Table 9.3 Neurological recurrence rates for spinal arachnopathies

Patients with extensive arachnoid pathologies or those with an incomplete spinal cord injury (Fig. 9.10), on the other hand, are the most difficult patients with spinal arachnopathies to treat. For patients with extensive arachnopathies after meningitis or intradural hemorrhages, the surgical concept of arachnolysis and duraplasty is as problematic as any other form of surgical treatment.

Fig. 9.10
figure 10

(a) This T2-weighted MRI scan of a 53-year-old man shows a posttraumatic syrinx C2–Th5 related to a spinal injury at C7/Th1, which had resulted in an incomplete spinal cord injury 18 years earlier. The syrinx was caused by arachnoid scarring at the injury level combined with a narrowing of the subarachnoid space due to a posttraumatic dura dissection between inner and outer layer of the dura anteriorly from C2 down the entire thoracic spine (b). (c) This axial scan at C6 shows the syrinx in the posterior left of the cord. The dissection is caused by a rupture of the inner dural layer in the root sleeve C6/7 on the left side (d). At surgery, the CSF passage was established at the cervicothoracic junction, and the dura defect in the root sleeve was closed with muscle and fibrin glue. Postoperatively, the sagittal T2-weighted MRI demonstrates a reduction of the syrinx as well as the dura dissection (e). The axial scans at C6/7 (f) show fibrin glue in the left root sleeve and the dissection anteriorly as well as the duraplasty and free CSF space at Th1 (g)

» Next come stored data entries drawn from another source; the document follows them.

Lemma ll_l0_fresh i j : idx i -> idx j -> l0_at s i j <> Some p.
  Proof.
    intros Hi Hj H. destruct (wf_l0 s Hwf i j p Hi Hj H) as (_ & _ & U3 & _).
    apply U3. rewrite Hfree. left; reflexivity.
  Qed.

Lemma ll_wf : vmm_wf s'.
  Proof.
    destruct ll_p as (H1 & H2 & H3 & H4 & H5).
    destruct ll_t1 as (T1 & T2 & T3).
    assert (Hsub : forall q, In q rest -> In q (freelist s)).
    { intros q Hq. rewrite Hfree. right; assumption. }
    assert (Hk : kernel_pd s' = kernel_pd s) by reflexivity.
    assert (Hf : freelist s' = rest) by reflexivity.
    constructor; rewrite ?Hk, ?Hf.
    - apply Hwf.
    - exact H5.
    - intros q Hq. apply (wf_free s Hwf). auto.
    - intros i t Hi H. rewrite ll_l1 in H by assumption.
      destruct (wf_l1 s Hwf i t Hi H) as (U1 & U2 & U3). repeat split; auto.
    - intros i j t Hi Hj H.
      assert (Hcase : (i = i0 /\ j = j0) \/ (i <> i0 \/ j <> j0)) by lia.
      destruct Hcase as [[-> ->]|Hne].
      + rewrite ll_l0_same in H. injection H as <-. repeat split; auto.
        rewrite ll_is_l1. intros [i' [Hi' H']].
        destruct (lr_t_other s p rest Hwf Hfree i' p Hi' H') as (_ & _ & Hc). contradiction.
      + rewrite ll_l0_other in H by auto.
        destruct (wf_l0 s Hwf i j t Hi Hj H) as (U1 & U2 & U3 & U4).
        repeat split; auto. rewrite ll_is_l1. exact U4.
    - intros i i' t Hi Hi' H H'. rewrite ll_l1 in H, H' by assumption.
      eapply (wf_inj1 s Hwf); eauto.
    - intros i j i' j' t Hi Hj Hi' Hj' H H'.
      assert (Hcase : (i = i0 /\ j = j0) \/ (i <> i0 \/ j <> j0)) by lia.
      assert (Hcase' : (i' = i0 /\ j' = j0) \/ (i' <> i0 \/ j' <> j0)) by lia.
      destruct Hcase as [[-> ->]|Hne], Hcase' as [[-> ->]|Hne']; auto.
      + rewrite ll_l0_same in H. rewrite ll_l0_other in H' by auto.
        injection H as <-. exfalso. exact (ll_l0_fresh i' j' Hi' Hj' H').
      + rewrite ll_l0_same in H'. rewrite ll_l0_other in H by auto.
        injection H' as <-. exfalso. exact (ll_l0_fresh i j Hi Hj H).
      + rewrite ll_l0_other in H, H' by auto. eapply (wf_inj0 s Hwf); eauto.
  Qed.

Lemma ll_owned pg : owned_page s' pg -> owned_page s pg.
  Proof.
    intros [[->|[H|H]]|H].
    - left; left; reflexivity.
    - apply ll_is_l1 in H. left; right; left; assumption.
    - apply ll_is_l0 in H. destruct H as [H| ->].
      + left; right; right; assumption.
      + right. rewrite Hfree. left; reflexivity.
    - right. rewrite Hfree. right. exact H.
  Qed.

Lemma ll_ram x : ram s' x <> ram s x -> in_page t1 x \/ in_page p x.
  Proof.
    intros Hx. destruct ll_p as (H1 & H2 & H3 & H4 & H5).
    destruct ll_t1 as (T1 & T2 & T3).
    pose proof (slot_in_page _ _ T1 Hj0) as Hs.
    destruct (in_page_dec t1 x) as [|Hn1]; [left; assumption|].
    destruct (in_page_dec p x) as [|Hn2]; [right; assumption|].
    exfalso. apply Hx. unfold s', link. cbn [ram].
    rewrite store64_other by (unfold in_page, PAGE_SIZE in Hn1; lia).
    apply page_zero_out; auto.
  Qed.
End LinkL1.

(** *** (C) a store into a level-0 table *)
Section LeafStore.
Variables (s : vstate) (i0 j0 k0 t0 v : Z).
Hypothesis Hwf : vmm_wf s.
Hypothesis Hi0 : idx i0.
Hypothesis Hj0 : idx j0.
Hypothesis Hk0 : idx k0.
Hypothesis Ht0 : l0_at s i0 j0 = Some t0.
Hypothesis Hv : 0 <= v < two64.

Let s' := set_ram (store64 (ram s) (pte_addr t0 k0) v) s.

Lemma ls_t0 : page_ok t0 /\ t0 <> kernel_pd s /\ ~ is_l1 s t0.
  Proof.
    destruct (wf_l0 s Hwf i0 j0 t0 Hi0 Hj0 Ht0) as (U1 & U2 & U3 & U4).
    repeat split; auto; eapply wf_l0_page_ok; eauto.
  Qed.

Lemma ls_upper pg x :
    pg = kernel_pd s \/ is_l1 s pg -> in_page pg x -> ram s' x = ram s x.
  Proof.
    intros Hpg Hx. destruct ls_t0 as (T1 & T2 & T3).
    assert (Hok : page_ok pg).
    { apply (is_table_page_ok s); auto. destruct Hpg; [left|right; left]; auto. }
    assert (Hne : pg <> t0) by (intros ->; destruct Hpg; auto).
    pose proof (slot_in_page _ _ T1 Hk0).
    pose proof (pages_disjoint _ _ Hok T1 Hne).
    unfold s'. cbn [ram set_ram]. apply store64_other.
    unfold in_page, PAGE_SIZE in Hx. lia.
  Qed.

Lemma ls_l1 i : idx i -> l1_at s' i = l1_at s i.
  Proof. intros. apply frame_l1; auto. apply ls_upper. Qed.

Lemma ls_l0 i j : idx i -> idx j -> l0_at s' i j = l0_at s i j.
  Proof. intros. apply frame_l0; auto. apply ls_upper. Qed.

Lemma ls_leaf_same : leaf s' i0 j0 k0 = v.
  Proof.
    unfold leaf. rewrite ls_l0, Ht0 by assumption.
    unfold rd, s'. cbn [ram set_ram]. rewrite load64_store64_same.
    apply u64_small. exact Hv.
  Qed.

Lemma ls_leaf_other i j k :
    idx i -> idx j -> idx k -> (i <> i0 \/ j <> j0 \/ k <> k0) ->
    leaf s' i j k = leaf s i j k.
  Proof.
    intros Hi Hj Hk Hne. destruct ls_t0 as (T1 & T2 & T3).
    unfold leaf. rewrite ls_l0 by assumption.
    destruct (l0_at s i j) as [t|] eqn:E; [|reflexivity].
    assert (Hpt : page_ok t) by (eapply wf_l0_page_ok; eauto).
    unfold rd, s'. cbn [ram set_ram]. apply load64_store64_other.
    apply slots_disjoint; auto.
    destruct (Z.eq_dec t t0) as [->|Hd]; [|left; assumption].
    right. destruct (wf_inj0 s Hwf i j i0 j0 t0 Hi Hj Hi0 Hj0 E Ht0) as [-> ->].
    destruct Hne as [Hne|[Hne|Hne]]; congruence.
  Qed.

Lemma ls_wf : vmm_wf s'.
  Proof.
    apply (frame_wf s s'); auto.
    - apply ls_upper.
    - apply Hwf.
    - intros q Hq. destruct (wf_free s Hwf q Hq) as (U1 & U2 & U3).
      repeat split; try apply U1; auto.
      intros [->|[[i [Hi H]]|[i [j (Hi & Hj & H)]]]]; auto.
      + destruct (wf_l1 s Hwf i q Hi H) as (_ & _ & Hc). contradiction.
      + destruct (wf_l0 s Hwf i j q Hi Hj H) as (_ & _ & Hc & _). contradiction.
  Qed.

Lemma ls_is_table pg : is_table s' pg <-> is_table s pg.
  Proof. apply frame_is_table; auto. apply ls_upper. Qed.

Lemma ls_ram x : ram s' x <> ram s x -> pte_addr t0 k0 <= x < pte_addr t0 k0 + 8.
  Proof.
    intros Hx.
    destruct (Z_lt_ge_dec x (pte_addr t0 k0)) as [Hl|Hg];
      [|destruct (Z_lt_ge_dec x (pte_addr t0 k0 + 8)) as [Hl'|Hg']]; try lia.
    - exfalso. apply Hx. unfold s'. cbn [ram set_ram]. apply store64_other. lia.
    - exfalso. apply Hx. unfold s'. cbn [ram set_ram]. apply store64_other. lia.
  Qed.
End LeafStore.

(** ** Specification of the walk with allocation *)

Lemma vmm_ext_refl s : vmm_wf s -> vmm_ext s s.
Proof.
  intros Hwf. constructor; auto.
Qed.

Lemma vmm_ext_trans s s1 s2 : vmm_ext s s1 -> vmm_ext s1 s2 -> vmm_ext s s2.
Proof.
  intros H1 H2. constructor.
  - apply H2.
  - rewrite (ext_pd _ _ H2). apply H1.
  - intros pg Hpg. apply (ext_owned _ _ H1). apply (ext_owned _ _ H2). exact Hpg.
  - intros x Hx. rewrite (ext_ram _ _ H2), (ext_ram _ _ H1); auto.
    intros pg Hpg. apply Hx. apply (ext_owned _ _ H1). exact Hpg.
  - intros q Hq. apply (ext_free _ _ H1). apply (ext_free _ _ H2). exact Hq.
Qed.

Lemma leaf_same_trans s s1 s2 : leaf_same s s1 -> leaf_same s1 s2 -> leaf_same s s2.
Proof. intros H1 H2 i j k Hi Hj Hk. rewrite H2, H1; auto. Qed.

Lemma leaf_same_refl s : leaf_same s s.
Proof. intros i j k _ _ _. reflexivity. Qed.

Lemma leaf_upd_after_same s s1 s2 va v :
  leaf_same s s1 -> leaf_upd s1 s2 va v -> leaf_upd s s2 va v.
Proof.
  intros H1 H2 i j k Hi Hj Hk. rewrite H2 by assumption.
  destruct ((i =? SV39_VPN2 va) && (j =? SV39_VPN1 va) && (k =? SV39_VPN0 va)); auto.
Qed.

(** Level 2 -> level 1, allocating on demand. *)
Lemma gnl_root_spec s i t s1 :
  vmm_wf s -> idx i ->
  get_next_level (kernel_pd s) i true s = (t, s1) ->
  vmm_ext s s1 /\ leaf_same s s1 /\ (t <> 0 -> l1_at s1 i = Some t).
Proof.
  intros Hwf Hi Hg.
  destruct (l1_at s i) as [t1|] eqn:E.
  - unfold l1_at in E. rewrite (gnl_present _ _ _ _ _ E) in Hg.
    injection Hg as <- <-. split; [apply vmm_ext_refl; assumption|].
    split; [apply leaf_same_refl|]. intros _. exact E.
  - destruct (freelist s) as [|p rest] eqn:F.
    + unfold l1_at in E. rewrite (gnl_alloc_nil _ _ _ E F) in Hg.
      injection Hg as <- <-. split; [apply vmm_ext_refl; assumption|].
      split; [apply leaf_same_refl|]. intros H. exfalso. apply H. reflexivity.
    + destruct (lr_p s p rest Hwf F) as (H1 & H2 & H3 & H4 & H5).
      pose proof E as E'. unfold l1_at in E'.
      rewrite (gnl_alloc_cons _ _ _ _ _ E' F H2) in Hg. injection Hg as <- <-.
      split; [|split].
      * constructor.
        -- apply lr_wf; auto.
        -- reflexivity.
        -- apply lr_owned; auto.
        -- intros x Hx.
           destruct (Z.eq_dec (ram (link s (kernel_pd s) i p rest) x) (ram s x)) as [|Hne];
             [assumption|].
           exfalso. destruct (lr_ram s i p rest Hwf Hi F x Hne) as [Hin|Hin].
           ++ apply (Hx (kernel_pd s)); [left; left; reflexivity|assumption].
           ++ apply (Hx p); [right; rewrite F; left; reflexivity|assumption].
        -- intros q Hq. cbn [freelist link] in Hq. rewrite F. right. exact Hq.
      * intros a b c Ha Hb Hc. apply lr_leaf; auto.
      * intros _. apply lr_l1_same; auto.
Qed.
(** * CgroupProber: startup backfill of existing cgroups

    A shallow embedding of [collector/kernel/cgroup_prober.cc]:
    the hierarchy walker [trigger_existing_cgroup_probe], the mountpoint
    locators [find_cgroup_v1_mountpoint] / [find_cgroup_v2_mountpoint], and
    the constructor [CgroupProber::CgroupProber] that sequences probe
    attachment, backfill and probe removal.

    The operating system is an explicit environment: [opendir], [readdir],
    [closedir], [std::ifstream] and [stat] are oracles of a [filesystem]
    record, and every call the code makes is recorded in a chronological
    trace, so that statements about "what was opened, pushed or closed, and in
    which order" are statements about that trace. *)

From Stdlib Require Import String Ascii List ZArith Bool Arith Lia Permutation.
Import ListNotations.

Local Open Scope string_scope.
Local Open Scope list_scope.
Local Open Scope Z_scope.

(** ** POSIX constants used by the code ([<dirent.h>], [<sys/stat.h>]) *)

Module Posix.

(** [d_type] values of [struct dirent]. *)
Definition DT_UNKNOWN : Z := 0.
Definition DT_DIR : Z := 4.
Definition DT_REG : Z := 8.
Definition DT_LNK : Z := 10.

(** File-type bits of [st_mode]. *)
Definition S_IFMT : Z := 61440.   (* 0170000 *)
Definition S_IFDIR : Z := 16384.  (* 0040000 *)
Definition S_IFREG : Z := 32768.  (* 0100000 *)

(** [S_ISREG(m)] is [((m) & S_IFMT) == S_IFREG]. *)
Definition S_ISREG (st_mode : Z) : bool := Z.land st_mode S_IFMT =? S_IFREG.

(** The two fields of [struct dirent] the walker reads. *)
Record dirent : Type := { d_type : Z; d_name : string }.

End Posix.
Import Posix.

(** [a + "/" + b] on [std::string]. *)
Definition path_join (dir_name name : string) : string :=
  dir_name ++ "/" ++ name.

(** ** The environment *)

(** - [opendir p] is [None] when [opendir] returns [NULL], otherwise the
      entries that successive [readdir] calls on the stream return, in
      order, until [readdir] returns [NULL];
    - [ifstream_fail p] is [file.fail()] right after [std::ifstream file(p)];
    - [closedir p] is the status of [closedir] on the stream opened at [p];
    - [stat p] is [None] when [stat] returns [-1], otherwise [st_mode].
    The oracles are fixed for the duration of a run: the filesystem is not
    changed by anyone else while the prober starts up. *)
Record filesystem : Type := {
  opendir : string -> option (list dirent);
  ifstream_fail : string -> bool;
  closedir : string -> Z;
  stat : string -> option Z
}.

(** ** Existing-hierarchy walker *)

Module Walker.

(** What one run of the walker does to the outside world, in order.
    [LOG::debug_in] calls are diagnostics only and are not recorded. *)
Inductive event : Type :=
| EvPeriodic                                   (* periodic_cb() *)
| EvOpendir (dir_name : string) (ok : bool)    (* opendir(dir_name) *)
| EvIfstream (path : string) (failed : bool)   (* std::ifstream file(path) *)
| EvGetline (path : string)                    (* std::getline(file, line) *)
| EvReaddir (dir_name : string) (ent : dirent) (* readdir(dir) returned ent *)
| EvPush (dir_name : string) (ent : dirent)    (* dirs_stack.emplace(dir_name + "/" + ent->d_name) *)
| EvClosedir (dir_name : string) (status : Z). (* closedir(dir) *)

(** The mutable state of a run: the local [dirs_stack] (top first), the
    member [close_dir_error_count_], and the trace so far.  The member is
    declared in [cgroup_prober.h]; it is kept here as an unbounded
    integer. *)
Record walker : Type := {
  dirs_stack : list string;
  close_dir_error_count_ : Z;
  trace : list event
}.

(** [if (status != 0) close_dir_error_count_++;] *)
Definition count_close (status count : Z) : Z :=
  if status =? 0 then count else count + 1.

(** The test that guards [dirs_stack.emplace] in the [readdir] loop. *)
Definition is_dot (name : string) : bool :=
  ((name =? ".") || (name =? ".."))%string.

Section Run.

Variable fs : filesystem.
Variable file_name : string.
Lemma fle_fopp (x y : pyfloat) : fle x y = true -> fle (fopp y) (fopp x) = true.
Proof.
  destruct x as [a| | |], y as [b| | |]; cbn [fle fopp]; try congruence.
  rewrite !Qle_bool_iff, !Qred_correct. apply Qopp_le_compat.
Qed.

Lemma rnd_mono (x y : Q) : (x <= y)%Q -> fle (rnd x) (rnd y) = true.
Proof.
  intro Hxy. unfold rnd, Qsgn.
  destruct (x ?= 0)%Q eqn:Cx, (y ?= 0)%Q eqn:Cy;
    try rewrite <- Qeq_alt in Cx; try rewrite <- Qlt_alt in Cx;
    try rewrite <- Qgt_alt in Cx; try rewrite <- Qeq_alt in Cy;
    try rewrite <- Qlt_alt in Cy; try rewrite <- Qgt_alt in Cy;
    try (exfalso; lra).
  - reflexivity.
  - apply overflow_nonneg, nearest_nonneg, Cy.
  - change (Fin 0) with (fopp (Fin 0)).
    apply fle_fopp, overflow_nonneg, nearest_nonneg. lra.
  - apply fle_fopp, overflow_mono, nearest_mono; lra.
  - apply fle_trans with (Fin 0).
    + change (Fin 0) with (fopp (Fin 0)).
      apply fle_fopp, overflow_nonneg, nearest_nonneg. lra.
    + apply overflow_nonneg, nearest_nonneg, Cy.
  - apply overflow_mono, nearest_mono; lra.
Qed.

Lemma finish_mono (x y : pyfloat) : fle x y = true -> fle (finish x) (finish y) = true.
Proof.
  destruct x as [a| | |], y as [b| | |]; cbn [fle finish]; try congruence.
  - rewrite Qle_bool_iff. apply rnd_mono.
  - intros _. unfold rnd. destruct (Qsgn a); [reflexivity| |].
    + unfold overflow. now destruct (Qle_bool _ _).
    + unfold overflow. now destruct (Qle_bool _ _).
  - intros _. unfold rnd. destruct (Qsgn b); [reflexivity| |].
    + unfold overflow. now destruct (Qle_bool _ _).
    + unfold overflow. now destruct (Qle_bool _ _).
Qed.

Lemma finish_nonneg (x : pyfloat) :
  fle (Fin 0) x = true -> fle (Fin 0) (finish x) = true.
Proof. intro H. change (Fin 0) with (finish (Fin 0)). now apply finish_mono. Qed.

(** A rounded value is never nan. *)
Lemma rnd_below_inf (q : Q) : fle (rnd q) PInf = true.
Proof.
  unfold rnd. destruct (Qsgn q); [reflexivity| |];
    unfold overflow; now destruct (Qle_bool _ _).
Qed.

Lemma rnd_above_inf (q : Q) : fle NInf (rnd q) = true.
Proof.
  unfold rnd. destruct (Qsgn q); [reflexivity| |];
    unfold overflow; now destruct (Qle_bool _ _).
Qed.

Thecoperitoneal shunts may reduce the ascending syrinx, but they hardly influence the myelopathy for which the arachnopathy itself is responsible (Fig. 9.7). The same applies to syrinx shunts. For patients with posttraumatic syringomyelia after an incomplete cord lesion, compromises as how far the arachnolysis and untethering of the cord should be pursued are unavoidable if surgical morbidity risking the remaining spinal cord functions is kept to a minimum (Fig. 9.10). It remains to be seen whether long-term results will improve with further experience. For patients with a posttraumatic syringomyelia who had suffered a complete spinal cord lesion at the time of their accident, results are more favorable, because a complete untethering and arachnolysis at the injury level can be performed without risking further neurological deficits (Fig. 9.11). If new symptoms appear postoperatively and the syrinx expands again, a cordectomy can always be performed later on (Fig. 9.9).

Fig. 9.11
figure 11

(a) T2-weighted MRI scan of a 28-year-old man 6 years after an accident with fracture at Th4 and a complete spinal cord lesion. A huge syrinx has formed from C1 to Th4. (b) The axial scan at Th4 demonstrates the compression of the cord from posterior. After arachnolysis and duraplasty at Th4, the postoperative sagittal (c) and axial (d) scans show the complete collapse of the syrinx and the free CSF pathway at the injury level

Conclusion

The diagnosis of syringomyelia should be reserved for patients with a space-occupying intramedullary cyst of progressive character and differentiated from such entities as a dilatation of the central canal or myelomalacia [13, 25, 40]. Syringomyelia is not a disease in its own right but a manifestation of a disorder of the spinal canal or craniocervical junction that has either resulted in an obstruction of CSF flow or spinal cord tethering or is associated with an intramedullary tumor. Management of patients with syringomyelia requires the correct diagnosis of the underlying disorder and the successful treatment of it. As this can be done in the vast majority of patients, no further surgical measures for the syrinx are required. Shunting the syrinx in particular can and should be avoided as the first line of treatment. The long-term prognosis depends on the therapeutic outcome of the underlying disorder.